Give the number of lines in the records below that include "library", and nothing more.

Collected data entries
-=-=-

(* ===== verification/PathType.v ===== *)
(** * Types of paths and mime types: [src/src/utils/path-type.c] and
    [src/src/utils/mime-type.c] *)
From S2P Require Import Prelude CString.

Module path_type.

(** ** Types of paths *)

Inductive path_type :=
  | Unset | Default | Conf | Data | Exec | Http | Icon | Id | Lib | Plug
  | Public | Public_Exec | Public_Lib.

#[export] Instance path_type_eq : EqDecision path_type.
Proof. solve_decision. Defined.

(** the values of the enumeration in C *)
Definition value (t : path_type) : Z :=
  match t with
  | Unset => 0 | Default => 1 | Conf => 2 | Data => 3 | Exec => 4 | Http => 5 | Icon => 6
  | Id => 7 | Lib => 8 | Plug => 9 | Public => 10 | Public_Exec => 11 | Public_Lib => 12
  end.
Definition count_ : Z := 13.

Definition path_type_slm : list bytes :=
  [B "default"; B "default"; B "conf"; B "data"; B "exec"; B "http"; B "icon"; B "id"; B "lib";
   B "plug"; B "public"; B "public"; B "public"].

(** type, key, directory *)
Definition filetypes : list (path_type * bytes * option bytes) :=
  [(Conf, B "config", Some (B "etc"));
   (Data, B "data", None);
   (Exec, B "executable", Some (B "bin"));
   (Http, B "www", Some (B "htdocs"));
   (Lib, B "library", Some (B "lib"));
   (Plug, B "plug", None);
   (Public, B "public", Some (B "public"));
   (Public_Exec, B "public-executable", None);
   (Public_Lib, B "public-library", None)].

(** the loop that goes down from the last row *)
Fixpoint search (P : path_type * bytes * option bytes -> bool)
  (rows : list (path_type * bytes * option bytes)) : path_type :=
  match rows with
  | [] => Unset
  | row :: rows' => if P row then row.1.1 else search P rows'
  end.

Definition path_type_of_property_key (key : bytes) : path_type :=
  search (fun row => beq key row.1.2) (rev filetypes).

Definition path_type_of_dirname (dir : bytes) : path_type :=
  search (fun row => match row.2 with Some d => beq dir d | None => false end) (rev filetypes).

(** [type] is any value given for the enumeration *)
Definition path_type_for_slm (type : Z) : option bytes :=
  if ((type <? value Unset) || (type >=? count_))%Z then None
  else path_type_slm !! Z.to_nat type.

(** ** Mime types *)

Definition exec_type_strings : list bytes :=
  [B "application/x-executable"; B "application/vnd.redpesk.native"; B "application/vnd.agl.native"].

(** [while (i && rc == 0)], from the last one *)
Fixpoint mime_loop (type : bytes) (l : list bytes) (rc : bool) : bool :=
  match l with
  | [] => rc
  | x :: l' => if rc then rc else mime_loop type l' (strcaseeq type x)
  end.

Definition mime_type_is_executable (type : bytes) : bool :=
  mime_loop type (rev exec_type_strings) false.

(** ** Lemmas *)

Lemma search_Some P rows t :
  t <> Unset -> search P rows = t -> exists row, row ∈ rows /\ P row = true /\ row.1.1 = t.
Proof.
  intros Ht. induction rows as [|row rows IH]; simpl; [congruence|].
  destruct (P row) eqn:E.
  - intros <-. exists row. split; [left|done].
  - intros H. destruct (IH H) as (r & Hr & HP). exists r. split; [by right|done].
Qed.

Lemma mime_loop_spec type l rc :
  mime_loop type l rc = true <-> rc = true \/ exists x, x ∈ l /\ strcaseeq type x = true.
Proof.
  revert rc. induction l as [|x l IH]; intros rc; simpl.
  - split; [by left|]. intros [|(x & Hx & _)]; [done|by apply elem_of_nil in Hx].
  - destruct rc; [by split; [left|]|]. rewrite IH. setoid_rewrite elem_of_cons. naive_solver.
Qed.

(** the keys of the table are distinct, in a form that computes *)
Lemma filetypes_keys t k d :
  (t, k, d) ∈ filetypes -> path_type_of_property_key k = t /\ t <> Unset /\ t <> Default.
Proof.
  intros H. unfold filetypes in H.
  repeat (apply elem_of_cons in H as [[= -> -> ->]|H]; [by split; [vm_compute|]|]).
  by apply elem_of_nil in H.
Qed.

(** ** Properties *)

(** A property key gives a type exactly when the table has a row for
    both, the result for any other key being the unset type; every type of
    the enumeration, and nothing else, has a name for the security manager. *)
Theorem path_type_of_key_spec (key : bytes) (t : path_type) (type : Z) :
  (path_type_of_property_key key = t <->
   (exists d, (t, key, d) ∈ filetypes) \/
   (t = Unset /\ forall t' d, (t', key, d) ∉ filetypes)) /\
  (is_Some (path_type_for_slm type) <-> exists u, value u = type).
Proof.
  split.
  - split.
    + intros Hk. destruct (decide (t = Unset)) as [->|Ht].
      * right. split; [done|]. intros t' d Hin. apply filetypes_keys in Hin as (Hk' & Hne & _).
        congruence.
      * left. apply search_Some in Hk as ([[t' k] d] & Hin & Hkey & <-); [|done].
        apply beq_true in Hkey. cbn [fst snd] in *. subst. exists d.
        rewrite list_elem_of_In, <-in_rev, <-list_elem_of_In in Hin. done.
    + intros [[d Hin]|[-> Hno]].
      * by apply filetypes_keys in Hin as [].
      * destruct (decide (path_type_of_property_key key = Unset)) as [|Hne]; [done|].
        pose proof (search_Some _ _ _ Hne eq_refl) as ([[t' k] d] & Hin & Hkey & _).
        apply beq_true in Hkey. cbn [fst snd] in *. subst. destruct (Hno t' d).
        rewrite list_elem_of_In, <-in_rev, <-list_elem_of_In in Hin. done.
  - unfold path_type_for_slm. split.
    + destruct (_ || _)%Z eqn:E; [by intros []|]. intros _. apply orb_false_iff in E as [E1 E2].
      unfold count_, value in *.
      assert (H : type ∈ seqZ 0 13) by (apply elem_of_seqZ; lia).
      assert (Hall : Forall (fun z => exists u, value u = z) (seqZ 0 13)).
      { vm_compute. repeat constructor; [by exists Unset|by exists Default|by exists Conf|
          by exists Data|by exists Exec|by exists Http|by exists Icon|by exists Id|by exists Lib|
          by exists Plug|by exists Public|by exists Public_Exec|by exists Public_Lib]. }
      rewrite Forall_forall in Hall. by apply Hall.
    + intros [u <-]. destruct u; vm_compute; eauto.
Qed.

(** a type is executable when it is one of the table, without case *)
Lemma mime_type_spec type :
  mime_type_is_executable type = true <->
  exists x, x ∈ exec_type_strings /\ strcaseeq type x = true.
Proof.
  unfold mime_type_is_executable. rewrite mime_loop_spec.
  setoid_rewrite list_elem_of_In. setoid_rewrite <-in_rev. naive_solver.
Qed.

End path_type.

-=-=-

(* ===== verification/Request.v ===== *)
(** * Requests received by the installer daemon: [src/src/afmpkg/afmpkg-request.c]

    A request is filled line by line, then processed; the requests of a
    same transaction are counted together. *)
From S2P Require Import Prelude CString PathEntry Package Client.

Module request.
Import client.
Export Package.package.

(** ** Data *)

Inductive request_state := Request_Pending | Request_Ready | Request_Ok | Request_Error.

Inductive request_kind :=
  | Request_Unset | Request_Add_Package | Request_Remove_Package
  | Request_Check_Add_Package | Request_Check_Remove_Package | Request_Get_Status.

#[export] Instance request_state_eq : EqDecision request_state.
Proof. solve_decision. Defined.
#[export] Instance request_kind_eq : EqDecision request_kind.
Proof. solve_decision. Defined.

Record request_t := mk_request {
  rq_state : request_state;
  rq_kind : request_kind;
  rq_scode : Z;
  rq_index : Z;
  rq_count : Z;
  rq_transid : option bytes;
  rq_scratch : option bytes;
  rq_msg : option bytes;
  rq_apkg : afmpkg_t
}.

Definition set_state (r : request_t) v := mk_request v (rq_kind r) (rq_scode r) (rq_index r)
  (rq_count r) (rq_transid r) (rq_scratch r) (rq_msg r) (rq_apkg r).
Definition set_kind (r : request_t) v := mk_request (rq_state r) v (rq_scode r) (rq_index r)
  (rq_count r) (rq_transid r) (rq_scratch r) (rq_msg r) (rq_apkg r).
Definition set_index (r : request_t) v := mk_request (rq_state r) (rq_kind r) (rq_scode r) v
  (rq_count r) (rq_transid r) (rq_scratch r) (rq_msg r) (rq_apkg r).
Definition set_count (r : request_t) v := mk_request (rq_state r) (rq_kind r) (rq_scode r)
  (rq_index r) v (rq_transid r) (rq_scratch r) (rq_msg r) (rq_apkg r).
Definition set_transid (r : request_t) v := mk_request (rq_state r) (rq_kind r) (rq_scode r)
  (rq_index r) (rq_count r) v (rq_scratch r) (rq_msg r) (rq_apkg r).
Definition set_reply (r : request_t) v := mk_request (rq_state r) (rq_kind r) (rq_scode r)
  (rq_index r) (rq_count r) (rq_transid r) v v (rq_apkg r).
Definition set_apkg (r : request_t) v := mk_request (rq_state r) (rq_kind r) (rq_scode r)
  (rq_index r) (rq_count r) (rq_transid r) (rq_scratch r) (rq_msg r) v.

-=-=-

Exercise result
2